** SUPPLIED INFORMATION follows **

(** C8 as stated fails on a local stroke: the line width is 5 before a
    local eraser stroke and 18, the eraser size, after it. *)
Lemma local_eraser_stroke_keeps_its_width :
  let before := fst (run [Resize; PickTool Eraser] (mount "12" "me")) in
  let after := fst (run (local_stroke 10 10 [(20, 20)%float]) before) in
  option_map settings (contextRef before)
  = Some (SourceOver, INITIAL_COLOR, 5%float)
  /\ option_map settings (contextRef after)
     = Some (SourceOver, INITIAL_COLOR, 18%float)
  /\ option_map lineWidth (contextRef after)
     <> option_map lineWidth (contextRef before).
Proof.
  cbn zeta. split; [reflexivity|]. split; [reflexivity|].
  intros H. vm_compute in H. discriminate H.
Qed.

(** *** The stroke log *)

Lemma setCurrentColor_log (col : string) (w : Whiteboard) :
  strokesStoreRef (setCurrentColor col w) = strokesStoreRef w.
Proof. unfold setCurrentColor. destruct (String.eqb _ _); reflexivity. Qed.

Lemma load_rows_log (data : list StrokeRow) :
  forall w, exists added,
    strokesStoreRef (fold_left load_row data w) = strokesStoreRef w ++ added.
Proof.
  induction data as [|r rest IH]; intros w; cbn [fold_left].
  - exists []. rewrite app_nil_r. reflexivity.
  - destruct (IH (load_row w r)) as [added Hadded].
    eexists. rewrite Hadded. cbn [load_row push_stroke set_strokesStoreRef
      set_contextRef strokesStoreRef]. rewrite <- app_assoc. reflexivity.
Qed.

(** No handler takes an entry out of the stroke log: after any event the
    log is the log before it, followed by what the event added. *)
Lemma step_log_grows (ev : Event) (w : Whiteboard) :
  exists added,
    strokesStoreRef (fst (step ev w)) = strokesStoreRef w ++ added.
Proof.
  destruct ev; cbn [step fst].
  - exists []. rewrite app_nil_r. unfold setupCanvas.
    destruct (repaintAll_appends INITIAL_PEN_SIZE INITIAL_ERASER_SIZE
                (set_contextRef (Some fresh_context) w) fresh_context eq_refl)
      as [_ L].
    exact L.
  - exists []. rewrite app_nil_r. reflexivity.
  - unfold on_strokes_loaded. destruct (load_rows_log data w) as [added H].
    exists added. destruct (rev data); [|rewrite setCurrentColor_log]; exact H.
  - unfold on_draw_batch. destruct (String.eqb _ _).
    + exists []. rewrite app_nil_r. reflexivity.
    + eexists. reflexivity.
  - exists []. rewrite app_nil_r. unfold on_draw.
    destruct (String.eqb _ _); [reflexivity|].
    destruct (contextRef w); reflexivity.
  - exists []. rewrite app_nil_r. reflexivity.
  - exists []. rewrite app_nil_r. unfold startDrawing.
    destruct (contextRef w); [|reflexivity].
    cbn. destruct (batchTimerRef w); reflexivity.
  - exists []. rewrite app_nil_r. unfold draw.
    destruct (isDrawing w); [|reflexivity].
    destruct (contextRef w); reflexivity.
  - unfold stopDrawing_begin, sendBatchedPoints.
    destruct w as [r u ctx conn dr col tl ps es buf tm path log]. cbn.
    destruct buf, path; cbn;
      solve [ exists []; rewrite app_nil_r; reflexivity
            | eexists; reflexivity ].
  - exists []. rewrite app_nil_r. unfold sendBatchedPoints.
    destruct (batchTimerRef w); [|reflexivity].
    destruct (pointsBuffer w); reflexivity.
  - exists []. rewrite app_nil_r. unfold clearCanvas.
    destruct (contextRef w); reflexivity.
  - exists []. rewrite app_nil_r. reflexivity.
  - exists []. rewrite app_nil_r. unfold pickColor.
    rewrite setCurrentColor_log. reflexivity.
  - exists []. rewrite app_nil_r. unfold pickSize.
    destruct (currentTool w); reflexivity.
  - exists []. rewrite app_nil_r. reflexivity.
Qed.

** End of SUPPLIED INFORMATION **

Reproduce each entry from the records above, character for character.

RESPONSE:
(** C8 as stated fails on a local stroke: the line width is 5 before a
    local eraser stroke and 18, the eraser size, after it. *)
Lemma local_eraser_stroke_keeps_its_width :
  let before := fst (run [Resize; PickTool Eraser] (mount "12" "me")) in
  let after := fst (run (local_stroke 10 10 [(20, 20)%float]) before) in
  option_map settings (contextRef before)
  = Some (SourceOver, INITIAL_COLOR, 5%float)
  /\ option_map settings (contextRef after)
     = Some (SourceOver, INITIAL_COLOR, 18%float)
  /\ option_map lineWidth (contextRef after)
     <> option_map lineWidth (contextRef before).
Proof.
  cbn zeta. split; [reflexivity|]. split; [reflexivity|].
  intros H. vm_compute in H. discriminate H.
Qed.

(** *** The stroke log *)

Lemma setCurrentColor_log (col : string) (w : Whiteboard) :
  strokesStoreRef (setCurrentColor col w) = strokesStoreRef w.
Proof. unfold setCurrentColor. destruct (String.eqb _ _); reflexivity. Qed.

Lemma load_rows_log (data : list StrokeRow) :
  forall w, exists added,
    strokesStoreRef (fold_left load_row data w) = strokesStoreRef w ++ added.
Proof.
  induction data as [|r rest IH]; intros w; cbn [fold_left].
  - exists []. rewrite app_nil_r. reflexivity.
  - destruct (IH (load_row w r)) as [added Hadded].
    eexists. rewrite Hadded. cbn [load_row push_stroke set_strokesStoreRef
      set_contextRef strokesStoreRef]. rewrite <- app_assoc. reflexivity.
Qed.

(** No handler takes an entry out of the stroke log: after any event the
    log is the log before it, followed by what the event added. *)
Lemma step_log_grows (ev : Event) (w : Whiteboard) :
  exists added,
    strokesStoreRef (fst (step ev w)) = strokesStoreRef w ++ added.
Proof.
  destruct ev; cbn [step fst].
  - exists []. rewrite app_nil_r. unfold setupCanvas.
    destruct (repaintAll_appends INITIAL_PEN_SIZE INITIAL_ERASER_SIZE
                (set_contextRef (Some fresh_context) w) fresh_context eq_refl)
      as [_ L].
    exact L.
  - exists []. rewrite app_nil_r. reflexivity.
  - unfold on_strokes_loaded. destruct (load_rows_log data w) as [added H].
    exists added. destruct (rev data); [|rewrite setCurrentColor_log]; exact H.
  - unfold on_draw_batch. destruct (String.eqb _ _).
    + exists []. rewrite app_nil_r. reflexivity.
    + eexists. reflexivity.
  - exists []. rewrite app_nil_r. unfold on_draw.
    destruct (String.eqb _ _); [reflexivity|].
    destruct (contextRef w); reflexivity.
  - exists []. rewrite app_nil_r. reflexivity.
  - exists []. rewrite app_nil_r. unfold startDrawing.
    destruct (contextRef w); [|reflexivity].
    cbn. destruct (batchTimerRef w); reflexivity.
  - exists []. rewrite app_nil_r. unfold draw.
    destruct (isDrawing w); [|reflexivity].
    destruct (contextRef w); reflexivity.
  - unfold stopDrawing_begin, sendBatchedPoints.
    destruct w as [r u ctx conn dr col tl ps es buf tm path log]. cbn.
    destruct buf, path; cbn;
      solve [ exists []; rewrite app_nil_r; reflexivity
            | eexists; reflexivity ].
  - exists []. rewrite app_nil_r. unfold sendBatchedPoints.
    destruct (batchTimerRef w); [|reflexivity].
    destruct (pointsBuffer w); reflexivity.
  - exists []. rewrite app_nil_r. unfold clearCanvas.
    destruct (contextRef w); reflexivity.
  - exists []. rewrite app_nil_r. reflexivity.
  - exists []. rewrite app_nil_r. unfold pickColor.
    rewrite setCurrentColor_log. reflexivity.
  - exists []. rewrite app_nil_r. unfold pickSize.
    destruct (currentTool w); reflexivity.
  - exists []. rewrite app_nil_r. reflexivity.
Qed.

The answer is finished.